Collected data
* * * * *

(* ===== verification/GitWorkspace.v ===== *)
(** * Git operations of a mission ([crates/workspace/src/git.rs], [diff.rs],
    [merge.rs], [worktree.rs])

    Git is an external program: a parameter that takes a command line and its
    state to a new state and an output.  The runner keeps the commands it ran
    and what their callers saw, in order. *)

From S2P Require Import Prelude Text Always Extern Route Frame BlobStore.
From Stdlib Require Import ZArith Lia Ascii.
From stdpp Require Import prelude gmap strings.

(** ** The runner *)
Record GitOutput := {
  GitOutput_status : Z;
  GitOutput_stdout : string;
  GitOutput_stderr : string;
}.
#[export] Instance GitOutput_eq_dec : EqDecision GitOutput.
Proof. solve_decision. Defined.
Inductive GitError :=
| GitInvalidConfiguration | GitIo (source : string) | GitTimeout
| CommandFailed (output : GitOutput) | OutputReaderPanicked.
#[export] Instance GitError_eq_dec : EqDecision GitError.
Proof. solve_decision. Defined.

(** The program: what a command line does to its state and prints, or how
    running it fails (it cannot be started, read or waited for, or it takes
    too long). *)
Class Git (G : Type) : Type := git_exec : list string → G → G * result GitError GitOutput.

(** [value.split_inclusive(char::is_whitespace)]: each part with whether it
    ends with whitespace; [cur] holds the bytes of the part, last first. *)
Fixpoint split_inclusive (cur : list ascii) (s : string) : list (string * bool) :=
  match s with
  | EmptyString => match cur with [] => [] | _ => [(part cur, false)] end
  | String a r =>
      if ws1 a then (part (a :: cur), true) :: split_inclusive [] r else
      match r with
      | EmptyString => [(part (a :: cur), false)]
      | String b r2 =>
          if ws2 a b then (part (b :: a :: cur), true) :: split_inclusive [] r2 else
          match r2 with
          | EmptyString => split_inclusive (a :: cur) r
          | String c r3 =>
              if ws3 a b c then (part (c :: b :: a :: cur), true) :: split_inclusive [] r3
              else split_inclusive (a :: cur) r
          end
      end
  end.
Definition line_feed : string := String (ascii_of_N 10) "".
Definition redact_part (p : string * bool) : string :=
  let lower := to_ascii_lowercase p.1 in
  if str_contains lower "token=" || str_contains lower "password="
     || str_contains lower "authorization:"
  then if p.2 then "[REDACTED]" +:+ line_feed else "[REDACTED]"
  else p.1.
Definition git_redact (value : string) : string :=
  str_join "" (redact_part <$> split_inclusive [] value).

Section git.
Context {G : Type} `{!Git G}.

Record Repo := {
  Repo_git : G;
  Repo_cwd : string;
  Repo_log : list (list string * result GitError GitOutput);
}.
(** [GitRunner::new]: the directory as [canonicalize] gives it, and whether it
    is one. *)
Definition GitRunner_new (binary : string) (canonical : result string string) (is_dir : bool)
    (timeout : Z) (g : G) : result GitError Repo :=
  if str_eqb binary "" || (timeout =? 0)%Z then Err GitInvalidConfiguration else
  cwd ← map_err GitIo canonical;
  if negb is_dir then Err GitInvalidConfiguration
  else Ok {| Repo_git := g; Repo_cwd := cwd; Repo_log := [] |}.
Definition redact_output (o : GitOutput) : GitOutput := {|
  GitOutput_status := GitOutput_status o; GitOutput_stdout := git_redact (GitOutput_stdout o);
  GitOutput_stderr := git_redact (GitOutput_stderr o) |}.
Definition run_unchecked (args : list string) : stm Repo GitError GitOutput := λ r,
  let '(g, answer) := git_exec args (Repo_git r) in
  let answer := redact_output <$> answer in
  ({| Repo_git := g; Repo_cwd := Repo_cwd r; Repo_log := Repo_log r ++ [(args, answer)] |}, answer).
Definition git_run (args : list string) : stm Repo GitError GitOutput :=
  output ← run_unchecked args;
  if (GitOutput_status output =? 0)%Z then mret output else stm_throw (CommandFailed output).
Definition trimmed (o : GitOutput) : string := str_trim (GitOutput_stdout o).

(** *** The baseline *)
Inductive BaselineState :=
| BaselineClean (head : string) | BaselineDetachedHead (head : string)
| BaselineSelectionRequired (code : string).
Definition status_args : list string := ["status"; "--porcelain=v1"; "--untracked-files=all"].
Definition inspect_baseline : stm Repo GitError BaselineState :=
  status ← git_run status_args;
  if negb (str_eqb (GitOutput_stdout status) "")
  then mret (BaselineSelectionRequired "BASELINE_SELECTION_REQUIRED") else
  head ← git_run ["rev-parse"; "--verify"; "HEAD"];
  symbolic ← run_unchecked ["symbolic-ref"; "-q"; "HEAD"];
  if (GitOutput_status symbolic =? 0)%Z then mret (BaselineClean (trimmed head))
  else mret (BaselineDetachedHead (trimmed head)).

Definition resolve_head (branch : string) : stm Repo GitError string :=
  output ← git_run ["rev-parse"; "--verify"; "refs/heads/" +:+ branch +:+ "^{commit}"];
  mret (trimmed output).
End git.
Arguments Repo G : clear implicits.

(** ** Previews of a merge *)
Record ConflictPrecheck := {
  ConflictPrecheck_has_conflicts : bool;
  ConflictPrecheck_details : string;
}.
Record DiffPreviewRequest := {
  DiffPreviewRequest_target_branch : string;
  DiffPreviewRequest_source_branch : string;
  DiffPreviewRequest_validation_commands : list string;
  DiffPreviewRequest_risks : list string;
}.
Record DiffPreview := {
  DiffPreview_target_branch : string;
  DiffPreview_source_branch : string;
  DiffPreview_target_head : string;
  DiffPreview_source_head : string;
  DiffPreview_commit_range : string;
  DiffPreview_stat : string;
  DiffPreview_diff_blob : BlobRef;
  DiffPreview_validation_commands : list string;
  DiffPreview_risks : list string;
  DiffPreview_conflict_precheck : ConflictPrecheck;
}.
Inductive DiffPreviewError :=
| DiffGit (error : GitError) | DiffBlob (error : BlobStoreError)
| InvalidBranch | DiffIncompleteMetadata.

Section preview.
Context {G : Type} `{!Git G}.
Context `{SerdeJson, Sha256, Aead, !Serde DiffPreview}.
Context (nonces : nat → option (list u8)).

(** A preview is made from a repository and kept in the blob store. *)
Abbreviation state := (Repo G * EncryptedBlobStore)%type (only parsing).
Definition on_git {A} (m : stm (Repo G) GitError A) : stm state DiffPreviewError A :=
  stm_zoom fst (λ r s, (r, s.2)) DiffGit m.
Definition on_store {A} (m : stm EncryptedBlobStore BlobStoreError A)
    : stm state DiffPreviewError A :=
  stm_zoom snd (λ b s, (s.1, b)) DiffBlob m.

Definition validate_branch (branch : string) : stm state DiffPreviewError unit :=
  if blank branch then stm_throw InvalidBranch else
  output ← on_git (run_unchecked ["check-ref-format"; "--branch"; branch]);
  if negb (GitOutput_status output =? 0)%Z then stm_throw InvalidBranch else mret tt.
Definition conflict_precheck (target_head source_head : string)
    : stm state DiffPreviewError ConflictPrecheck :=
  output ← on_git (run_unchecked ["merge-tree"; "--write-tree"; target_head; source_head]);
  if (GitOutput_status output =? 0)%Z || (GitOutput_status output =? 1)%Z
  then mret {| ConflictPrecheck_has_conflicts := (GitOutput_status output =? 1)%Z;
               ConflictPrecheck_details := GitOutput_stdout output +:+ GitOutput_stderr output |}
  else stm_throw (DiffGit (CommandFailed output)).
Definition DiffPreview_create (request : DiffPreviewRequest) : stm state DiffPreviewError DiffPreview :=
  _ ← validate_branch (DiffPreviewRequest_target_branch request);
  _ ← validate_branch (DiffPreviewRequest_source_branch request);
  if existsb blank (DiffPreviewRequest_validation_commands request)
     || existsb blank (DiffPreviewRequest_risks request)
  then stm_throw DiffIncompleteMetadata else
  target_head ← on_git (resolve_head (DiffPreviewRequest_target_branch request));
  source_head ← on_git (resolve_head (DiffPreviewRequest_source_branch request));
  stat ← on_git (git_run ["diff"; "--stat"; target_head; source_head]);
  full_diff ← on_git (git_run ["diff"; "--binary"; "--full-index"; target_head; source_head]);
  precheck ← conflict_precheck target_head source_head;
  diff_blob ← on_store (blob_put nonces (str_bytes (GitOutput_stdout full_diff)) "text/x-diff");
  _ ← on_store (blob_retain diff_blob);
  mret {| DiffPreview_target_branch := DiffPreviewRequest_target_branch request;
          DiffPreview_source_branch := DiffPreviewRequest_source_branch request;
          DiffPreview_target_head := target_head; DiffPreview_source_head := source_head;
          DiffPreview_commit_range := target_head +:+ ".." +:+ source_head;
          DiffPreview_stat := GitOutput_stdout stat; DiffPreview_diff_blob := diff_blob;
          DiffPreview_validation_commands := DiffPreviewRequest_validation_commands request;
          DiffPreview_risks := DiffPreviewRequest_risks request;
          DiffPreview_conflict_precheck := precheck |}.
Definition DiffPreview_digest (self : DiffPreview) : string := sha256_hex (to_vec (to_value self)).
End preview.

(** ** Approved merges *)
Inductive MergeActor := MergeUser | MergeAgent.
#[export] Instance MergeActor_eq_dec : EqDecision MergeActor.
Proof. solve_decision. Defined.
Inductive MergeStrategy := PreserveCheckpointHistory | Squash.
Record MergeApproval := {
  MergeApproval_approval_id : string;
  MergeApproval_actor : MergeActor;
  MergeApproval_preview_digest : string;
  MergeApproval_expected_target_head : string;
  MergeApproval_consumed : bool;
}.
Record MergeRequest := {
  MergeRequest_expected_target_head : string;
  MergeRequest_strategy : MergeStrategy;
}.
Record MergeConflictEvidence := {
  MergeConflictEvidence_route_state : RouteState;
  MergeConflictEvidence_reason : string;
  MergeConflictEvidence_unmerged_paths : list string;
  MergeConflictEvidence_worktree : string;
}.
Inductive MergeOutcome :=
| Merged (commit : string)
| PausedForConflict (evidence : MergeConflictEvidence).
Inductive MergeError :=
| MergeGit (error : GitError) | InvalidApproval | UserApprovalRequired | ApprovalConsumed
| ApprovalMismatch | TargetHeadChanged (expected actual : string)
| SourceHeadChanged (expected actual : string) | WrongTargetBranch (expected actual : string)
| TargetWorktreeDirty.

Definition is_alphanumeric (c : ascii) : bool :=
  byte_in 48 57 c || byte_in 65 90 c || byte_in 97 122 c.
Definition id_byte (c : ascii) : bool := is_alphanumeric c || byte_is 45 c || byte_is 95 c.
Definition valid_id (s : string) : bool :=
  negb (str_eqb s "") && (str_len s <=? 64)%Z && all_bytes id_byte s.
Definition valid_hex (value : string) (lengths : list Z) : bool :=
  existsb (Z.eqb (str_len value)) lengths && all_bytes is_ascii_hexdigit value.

* * * * *

> [REQUIRED ACTION]: What you return must be the lines above that run from the line with "if ws3 a b c" to the line with "if (GitOutput_status output =? 0)%Z then", inclusive, each copied exactly.

> [TASK OUTPUT]:
              if ws3 a b c then (part (c :: b :: a :: cur), true) :: split_inclusive [] r3
              else split_inclusive (a :: cur) r
          end
      end
  end.
Definition line_feed : string := String (ascii_of_N 10) "".
Definition redact_part (p : string * bool) : string :=
  let lower := to_ascii_lowercase p.1 in
  if str_contains lower "token=" || str_contains lower "password="
     || str_contains lower "authorization:"
  then if p.2 then "[REDACTED]" +:+ line_feed else "[REDACTED]"
  else p.1.
Definition git_redact (value : string) : string :=
  str_join "" (redact_part <$> split_inclusive [] value).

Section git.
Context {G : Type} `{!Git G}.

Record Repo := {
  Repo_git : G;
  Repo_cwd : string;
  Repo_log : list (list string * result GitError GitOutput);
}.
(** [GitRunner::new]: the directory as [canonicalize] gives it, and whether it
    is one. *)
Definition GitRunner_new (binary : string) (canonical : result string string) (is_dir : bool)
    (timeout : Z) (g : G) : result GitError Repo :=
  if str_eqb binary "" || (timeout =? 0)%Z then Err GitInvalidConfiguration else
  cwd ← map_err GitIo canonical;
  if negb is_dir then Err GitInvalidConfiguration
  else Ok {| Repo_git := g; Repo_cwd := cwd; Repo_log := [] |}.
Definition redact_output (o : GitOutput) : GitOutput := {|
  GitOutput_status := GitOutput_status o; GitOutput_stdout := git_redact (GitOutput_stdout o);
  GitOutput_stderr := git_redact (GitOutput_stderr o) |}.
Definition run_unchecked (args : list string) : stm Repo GitError GitOutput := λ r,
  let '(g, answer) := git_exec args (Repo_git r) in
  let answer := redact_output <$> answer in
  ({| Repo_git := g; Repo_cwd := Repo_cwd r; Repo_log := Repo_log r ++ [(args, answer)] |}, answer).
Definition git_run (args : list string) : stm Repo GitError GitOutput :=
  output ← run_unchecked args;
  if (GitOutput_status output =? 0)%Z then mret output else stm_throw (CommandFailed output).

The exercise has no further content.